Let’s Ditch the CRTC’s Interference in Telecommunications and Learn from US Antitrust Laws

Last week, during a parliamentary committee hearing, CRTC Chairman Ian Scott was questioned by various MPs about competition in Canadian telecommunications markets. It was tense at times, with members of all political parties questioning Scott about the prospects of US companies entering the Canadian market.

Unfortunately, the focus on American companies is misplaced. We often forget that American players, particularly AT&T and Southwestern Bell, have a long, on-and-off history in our markets dating back to when Professor Bell sold his telephone patents in the United States and Canada to American interests in 1880. (Canadian investors refused to buy the patents.) This American owner became the Southwestern Bell Company (SBC). SBC swallowed AT&T in 1995, and famed AT&T didn’t sell its 20% stake in Bell Canada until 2002.

Fostering competition in Canada’s small, long-haul distributed telecommunications market has never been easy. In the 1970s and early 1980s, CNCP Communications, a joint venture of the two railroads, tried unsuccessfully to enter the long-distance telecommunications market. This firm, renamed United, was then sold to Rogers, which also failed. Rogers sold United to a consortium of banks and AT&T which owned the largest share of that business, 33%. United with AT&T leadership (and renamed Allstream) also failed and AT&T eventually left the Canadian market in 2004. Allstream remains in the market.

Why do MPs think foreign companies, primarily US telephone companies, are eager to enter the Canadian telecommunications market?
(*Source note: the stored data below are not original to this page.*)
(* ===================================================================== *)
(** * C6: the missing connection string *)
(* ===================================================================== *)

(** C6. A call throws, before it is ever suspended, exactly when no
    connection is cached, no promise is cached and the connection string
    is absent (undefined or empty, the test [!uri]), and what it throws is
    the missing-URI error; the continuation of a suspended call never
    throws that error.  The throwing call has read the environment and has
    started no connection attempt: the attempts, the promises and the
    cache are as they were.  With a connection cached the call returns it
    and the world is as it was: nothing is read and nothing is started. *)
Theorem C6_connect_fails_fast (w : World) :
  (forall e,
     snd (connectToDatabase w) = Threw e
     <-> e = MissingUriError
         /\ conn (cached w) = None /\ promise (cached w) = None
         /\ absentUri (MONGODB_URI w) = true)
  /\ (forall p w' o, resume p w = Some (w', o) -> o <> Threw MissingUriError)
  /\ (snd (connectToDatabase w) = Threw MissingUriError ->
      attempts (fst (connectToDatabase w)) = attempts w
      /\ promises (fst (connectToDatabase w)) = promises w
      /\ cached (fst (connectToDatabase w)) = cached w
      /\ effects (fst (connectToDatabase w)) = ReadEnv :: effects w)
  /\ (forall c, conn (cached w) = Some c ->
                connectToDatabase w = (w, Returned c)).
Proof.
  split; [|split; [|split]].
  - intros e.
    destruct (connect_cases w)
      as [(c & Hc & E)|[(p & Hn & Hp & E)|[(Hn & Hp & Ha & E)
         |(uri & Hn & Hp & Hu & Ha & E)]]]; rewrite E; simpl.
    + split; [discriminate|]. intros (_ & H & _). congruence.
    + split; [discriminate|]. intros (_ & _ & H & _). congruence.
    + split; [intros [= <-]; auto|]. intros (-> & _). reflexivity.
    + split; [discriminate|]. intros (_ & _ & _ & H).
      rewrite Hu in H. congruence.
  - intros p w' o H. unfold resume in H.
    destruct (promises w !! p) as [[|c|code]|]; try discriminate;
      injection H as <- <-; discriminate.
  - intros H.
    destruct (connect_cases w)
      as [(c & Hc & E)|[(p & Hn & Hp & E)|[(Hn & Hp & Ha & E)
         |(uri & Hn & Hp & Hu & Ha & E)]]]; rewrite E in *; simpl in *;
      try discriminate.
    repeat split.
  - intros c Hc. unfold connectToDatabase. rewrite Hc. reflexivity.
Qed.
Of course, any US competitor could enter the market today. Changes to foreign ownership rules in 2012 mean the only restriction is on taking over one of the biggest existing companies like Bell, Rogers, Shaw or Telus. Presumably, Americans, who never shy away from seeking market opportunities, would enter if there was an unmet need. But once, twice burned, why try again? Leaving history aside, if what MPs want is for Canada to more closely emulate the American approach to the marketplace, what should change?
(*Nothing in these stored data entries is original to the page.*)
(** The scenario title a row is given: its own trimmed cell when that is a
    non-blank string, else the carried one. *)
Definition determine (rowArray : row) (testScenarioColIndex : option nat)
    (last : option jsstr) : option jsstr :=
  match cell_at rowArray testScenarioColIndex with
  | Str s => if truthy (trim s) then Some (trim s) else last
  | _ => last
  end.

(** One turn of the [for] loop over [dataRows.entries()]. *)
Definition group_row (trimmedHeaders : list jsstr) (testScenarioColIndex : option nat)
    (st : state) (rowIndex : nat) (rowArray : row) : state :=
  let excelRowNumber := rowIndex + 2 in
  match determine rowArray testScenarioColIndex (lastValidScenarioTitle st) with
  | None => skip st (SkippedNoScenario excelRowNumber) None
  | Some determinedScenarioTitle =>
      let last := Some determinedScenarioTitle in
      if negb (truthy determinedScenarioTitle)
      then skip st (SkippedEmptyTitle excelRowNumber) last
      else
        let pageCamelCaseName := Normalizer.toCamelCase determinedScenarioTitle in
        let shortFeatureName := Normalizer.toShortFeatureName determinedScenarioTitle in
        if negb (truthy pageCamelCaseName)
        then skip st (SkippedNoPageName excelRowNumber determinedScenarioTitle) last
        else
          let m := if has shortFeatureName (groupedMap st) then groupedMap st
                   else set shortFeatureName
                          {| page := pageCamelCaseName;
                             scenario := determinedScenarioTitle;
                             shortFeatureName := shortFeatureName;
                             tests := [] |} (groupedMap st) in
          let n := match get shortFeatureName m with
                   | Some g => length (tests g)
                   | None => 0
                   end in
          {| groupedMap := push_test shortFeatureName
                             (build_test trimmedHeaders rowArray determinedScenarioTitle n) m;
             lastValidScenarioTitle := last;
             console := console st |}
  end.
(** * Contract-ownership verification: the Contracts route and the Contract Store

    A shallow embedding of
    - [apps/dapp-console-api/src/models/contracts.ts] (the Contract Store), and
    - the [ContractsRoute] class (the createContract, startVerification,
      completeVerification and deleteContract controllers, and the read
      controllers listContractsForApp and getContract),
    together with the properties the design document states about them.

    The relational store is a record of tables, each a list of rows in storage
    order; a query is a filter over the list, an update a map over it.  The
    controllers run in a state-and-error monad over the store.  Database
    statements can fail (the fault schedule of the collaborators record), and
    [transaction] rolls the store back when its body fails.  Metric counters
    and log lines are observational only and are left out. *)

From Stdlib Require Import String Ascii List ZArith Bool Lia DecimalString.
From Stdlib Require Import Sorted Permutation.
Import ListNotations.
Local Open Scope string_scope.
Local Open Scope Z_scope.

(** ** Scalars *)

Definition Id := string.          (* uuid columns *)
Definition Address := string.     (* viem [Address] *)
Definition Hash := string.        (* viem [Hash] *)
Definition Signature := string.
Definition ChainId := Z.          (* integer('chain_id') *)
Definition Timestamp := Z.        (* timestamp columns, as an instant *)

(** [export enum ContractState] *)
Inductive ContractState := NOT_VERIFIED | VERIFIED | DELETED.

(** Modelled from the spec: [ChallengeState] of './challenges', which is not
    among the sources embedded here: "state in {PENDING, COMPLETED, EXPIRED}".
    The route itself names PENDING and EXPIRED. *)
Inductive ChallengeState := PENDING | COMPLETED | EXPIRED.

Definition ContractState_eqb (a b : ContractState) : bool :=
  match a, b with
  | NOT_VERIFIED, NOT_VERIFIED | VERIFIED, VERIFIED | DELETED, DELETED => true
  | _, _ => false
  end.

Definition ChallengeState_eqb (a b : ChallengeState) : bool :=
  match a, b with
  | PENDING, PENDING | COMPLETED, COMPLETED | EXPIRED, EXPIRED => true
  | _, _ => false
  end.

(** JavaScript truthiness of a nullable string: [null], [undefined] and the
    empty string are falsy. *)
Definition truthy (o : option string) : bool :=
  match o with
  | Some s => negb (s =? "")%string
  | None => false
  end.

(** ** Rows *)

(** [export type Contract = InferSelectModel<typeof contracts>] *)
Module Contract.
Record t := mk {
    createdAt : Timestamp;
    updatedAt : Timestamp;
    id : Id;
    entityId : Id;
    chainId : ChainId;
    appId : Id;
    name : option string;
    contractAddress : Address;
    deployerAddress : Address;
    deploymentTxHash : Hash;
    state : ContractState
  }.
End Contract.

(** [export type InsertContract = InferInsertModel<typeof contracts>]: the
    columns with a default are optional. *)
Module InsertContract.
Record t := mk {
    createdAt : option Timestamp;
    updatedAt : option Timestamp;
    id : option Id;
    entityId : Id;
    chainId : ChainId;
    appId : Id;
    name : option string;
    contractAddress : Address;
    deployerAddress : Address;
    deploymentTxHash : Hash;
    state : option ContractState
  }.
End InsertContract.

(** Modelled from the spec: the Challenge row of './challenges', which is not
    among the sources embedded here.  "identity (id/challengeId), entityId,
    contractId, address, chainId, state, creation/expiry timestamp". *)
Module Challenge.
Record t := mk {
    createdAt : Timestamp;
    id : Id;
    entityId : Id;
    contractId : Id;
    address : Address;
    chainId : ChainId;
    state : ChallengeState
  }.
End Challenge.

(** The object handed to [insertChallenge] by startVerification. *)
Module InsertChallenge.
Record t := mk {
    entityId : Id;
    contractId : Id;
    address : Address;
    chainId : ChainId;
    state : ChallengeState
  }.
End InsertChallenge.

(** Modelled from the spec: the Transaction row of './transactions', which is
    not among the sources embedded here.  "linked 1:1 to a contract; records
    deployer, hash, chain id, contract id, deployment timestamp". *)
Module Transaction.
Record t := mk {
    entityId : Id;
    chainId : ChainId;
    contractId : Id;
    transactionHash : Hash;
    fromAddress : Address;
    blockTimestamp : Z
  }.
End Transaction.

(** The relational store. *)
Record Db := mkDb {
  contracts : list Contract.t;
  challenges : list Challenge.t;
  transactions : list Transaction.t
}.

(** ** Chain data, as the RPC client returns it *)

Module ViemTransaction.
Record t := mk { hash : Hash; blockHash : Hash }.
End ViemTransaction.

Module Receipt.
Record t := mk { contractAddress : option Address; from : Address }.
End Receipt.

Module Block.
Record t := mk { timestamp : Z }.
End Block.

Module TraceCall.
Record t := mk { type : string; to : Address }.
End TraceCall.

(** [tracedTransaction.calls?.length]: the [calls] array is optional. *)
Module Trace.
Record t := mk { calls : option (list TraceCall.t) }.
End Trace.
To begin with, we would have to get rid of all the CRTC’s regulatory interference in the relations between telecommunications companies, which has no equivalent south of the border. For more than five years, would-be competitors in the Canadian telecommunications market have seemingly focused all their energy on endless battles at the CRTC rather than customer service. In the most bizarre of them, the CRTC reduced the rates Internet resellers had to pay to use someone else’s network by more than 80%, then reduced them again by another 30-40%, then reduced some – but not all – of the cuts when they realized they had made a mistake.

It’s hard to blame resellers for putting all their eggs in this regulatory basket: at one point, they were going to collect more than a quarter of a billion dollars in windfall payments from the companies building the broadband networks that they use. You read that right: they were going to be Payed by their suppliers.

Of course, when this is explained to our supposed American saviors, it causes both bewilderment and bewilderment. To put it mildly, most Americans believe that everyone involved should get down to crafting a business plan rather than a regulatory strategy.

Rather than micromanaging day-to-day relationships, Americans focus on enforcing their merger and antitrust laws when competition is truly threatened. This is the most urgent lesson for Canada as the Competition Bureau and Minister of Industry consider Rogers’ proposed acquisition of Shaw and Freedom Mobile. The US experience with consolidation of the type proposed offers some key lessons.

When AT&T tried to buy T-Mobile in 2011, competition regulators in the United States blocked the deal entirely. T-Mobile was a small wireless disruptor taking on three other incumbents. AT&T was the second largest carrier in the United States. After the deal was stalled, T-Mobile continued to compete with — and eventually overtake — AT&T. T-Mobile proposed to acquire Sprint in 2018. This merger, after extensive debate and analysis, was approved in 2020 after major divestments were ordered to ensure full competition remained in mobile services.

Rogers and Shaw cannot complete their merger announced on March 15, 2021 without the approval of the Minister of Industry, the CRTC and the Competition Bureau. MPs need to ask who is looking after consumers in these reviews and they need to pay attention to the existing tools available to government to ensure reviews are done properly and consumers are protected. The relevant American lessons to learn are to ensure that antitrust tools are used to promote competition and protect consumers, not to try to encourage American companies to enter our market.

Finally, it should be noted that if a Canadian company were to boldly attempt to buy AT&T Wireless, it would run into US regulatory restrictions expressly designed to prevent foreigners from taking major interests in the telecommunications sector. Sounds familiar, doesn’t it?

Leonard Waverman is a professor of finance and business economics and former dean of the DeGroote School of Business at McMaster University.